**MATERIAL TO PROCESS:**
(** C12: A matched guide whose record is missing is not a retrieval failure
    that falls back to generated steps: the "File not found" error
    dictionary itself is sent to the model for rewriting. *)
Theorem final_response_missing_record out d name :
  literal_eval svc out = Ok (Some (PDict d)) ->
  dget d filename_key = PStr name -> name <> [] ->
  fsys (path_join json_dir name) = None ->
  final_response svc json_dir fsys out =
  google_ai_python_sdk_for_gemini_api svc
    (error_dict (⟪"File not found: "⟫ ++ path_join json_dir name)).
Proof.
  intros Hl Hn Hne Hf. unfold final_response. rewrite Hl. simpl.
  unfold has_key. unfold dget in Hn. destruct (dict_get filename_key d) eqn:E; [|discriminate]. subst p.
  unfold extract_final_data. fold filename_key. rewrite E.
  destruct name as [|a name]; [congruence|]. cbn [truthy str_truthy negb]. rewrite Hf. reflexivity.
Qed.

End Theorems.

(** ** Witnesses on the spec's LG washer scenario *)

Lemma agent_invoke_bounded_witness :
  agent_invoke (demo_services false) demo_index ∅ demo_input = Ok lg_output /\
  (lg_output = stopped_output \/
   exists steps turn, length steps < max_iterations /\
     llm (demo_services false) demo_input steps = Ok turn /\ parse_react turn = AgentFinish lg_output).
Proof.
  assert (E : agent_invoke (demo_services false) demo_index ∅ demo_input = Ok lg_output)
    by (vm_compute; reflexivity).
  split; [exact E|]. exact (agent_invoke_bounded (demo_services false) demo_index ∅ demo_input lg_output E).
Defined.

Lemma run_agent_follows_model_witness :
  run_agent (scripted_services twice_lookup_turns (render_final lg_output)) demo_index max_iterations ∅ demo_input [] =
  Ok (lg_output, [(AgentAction tool_find ⟪"LG washer OE"⟫, render_action tool_find ⟪"LG washer OE"⟫, lg_output);
                  (AgentAction tool_find ⟪"LG washer OE"⟫, render_action tool_find ⟪"LG washer OE"⟫, lg_output)]).
Proof.
  exact (run_agent_follows_model (scripted_services twice_lookup_turns (render_final lg_output))
           demo_index ∅ demo_input twice_lookup_turns twice_lookup (render_final lg_output) lg_output
           ltac:(unfold max_iterations; cbn; lia) (fun sc => eq_refl)
           ltac:(repeat constructor; vm_compute; reflexivity) ltac:(vm_compute; reflexivity)).
Defined.

Lemma post_history_witness :
  post (demo_services false) demo_index demo_dir demo_fs demo_request ∅ = (fst demo_run, snd demo_run) /\
  (forall sid, sid <> request_user demo_request -> messages (snd demo_run) sid = messages ∅ sid) /\
  match fst demo_run with
  | Respond200 body =>
      messages (snd demo_run) (request_user demo_request) =
      messages ∅ (request_user demo_request) ++ human_turn demo_request ++ [AIMessage body]
  | Respond500 =>
      messages (snd demo_run) (request_user demo_request) = messages ∅ (request_user demo_request) \/
      messages (snd demo_run) (request_user demo_request) = messages ∅ (request_user demo_request) ++ human_turn demo_request
  end.
Proof.
  assert (E : post (demo_services false) demo_index demo_dir demo_fs demo_request ∅ = (fst demo_run, snd demo_run))
    by (vm_compute; reflexivity).
  split; [exact E|]. exact (post_history (demo_services false) demo_index demo_dir demo_fs demo_request ∅ _ _ E).
Defined.

Lemma post_response_normalized_witness :
  post (demo_services false) demo_index demo_dir demo_fs demo_request ∅ =
    (Respond200 ⟪"Step 1: open the drain filter door."⟫, snd demo_run) /\
  exists raw, ⟪"Step 1: open the drain filter door."⟫ = clean_text raw.
Proof.
  assert (E : post (demo_services false) demo_index demo_dir demo_fs demo_request ∅ =
                (Respond200 ⟪"Step 1: open the drain filter door."⟫, snd demo_run))
    by (vm_compute; reflexivity).
  split; [exact E|]. exact (post_response_normalized (demo_services false) demo_index demo_dir demo_fs demo_request ∅ _ _ E).
Defined.

Lemma post_failure_turns_witness :
  describe_all (demo_services true) demo_request =
    Ok (⟪"No Image Provided"⟫, ⟪"No Audio Provided"⟫, ⟪"No Video Provided"⟫) /\
  exists st', post (demo_services true) demo_index demo_dir demo_fs demo_request ∅ = (Respond500, st') /\
    messages st' (request_user demo_request) = messages ∅ (request_user demo_request) ++ human_turn demo_request.
Proof.
  assert (D : describe_all (demo_services true) demo_request =
                Ok (⟪"No Image Provided"⟫, ⟪"No Audio Provided"⟫, ⟪"No Video Provided"⟫)) by reflexivity.
  split; [exact D|].
  exact (proj2 (post_failure_turns (demo_services true) demo_index demo_dir demo_fs demo_request ∅)
           _ _ _ ProviderError D (fun _ _ => eq_refl)).
Defined.

Lemma final_response_missing_record_witness :
  literal_eval (demo_services false) gone_output = Ok (Some (PDict [(filename_key, PStr ⟪"gone.json"⟫)])) /\
  final_response (demo_services false) demo_dir demo_fs gone_output =
  google_ai_python_sdk_for_gemini_api (demo_services false)
    (error_dict (⟪"File not found: "⟫ ++ path_join demo_dir ⟪"gone.json"⟫)).
Proof.
  split; [vm_compute; reflexivity|].
  apply (final_response_missing_record (demo_services false) demo_dir demo_fs gone_output
           [(filename_key, PStr ⟪"gone.json"⟫)] ⟪"gone.json"⟫);
    [vm_compute; reflexivity | reflexivity | discriminate | vm_compute; reflexivity].
Defined.

End Agent.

**EXERCISE PROMPT:**
With the line holding "llm (demo_services false)" as the first and the line holding "run_agent (scripted_services twice_lookup_turns" as the last, set down that range of the entries above exactly, and nothing else.

**RESPONSE FOR THIS EXERCISE:**
     llm (demo_services false) demo_input steps = Ok turn /\ parse_react turn = AgentFinish lg_output).
Proof.
  assert (E : agent_invoke (demo_services false) demo_index ∅ demo_input = Ok lg_output)
    by (vm_compute; reflexivity).
  split; [exact E|]. exact (agent_invoke_bounded (demo_services false) demo_index ∅ demo_input lg_output E).
Defined.

Lemma run_agent_follows_model_witness :
  run_agent (scripted_services twice_lookup_turns (render_final lg_output)) demo_index max_iterations ∅ demo_input [] =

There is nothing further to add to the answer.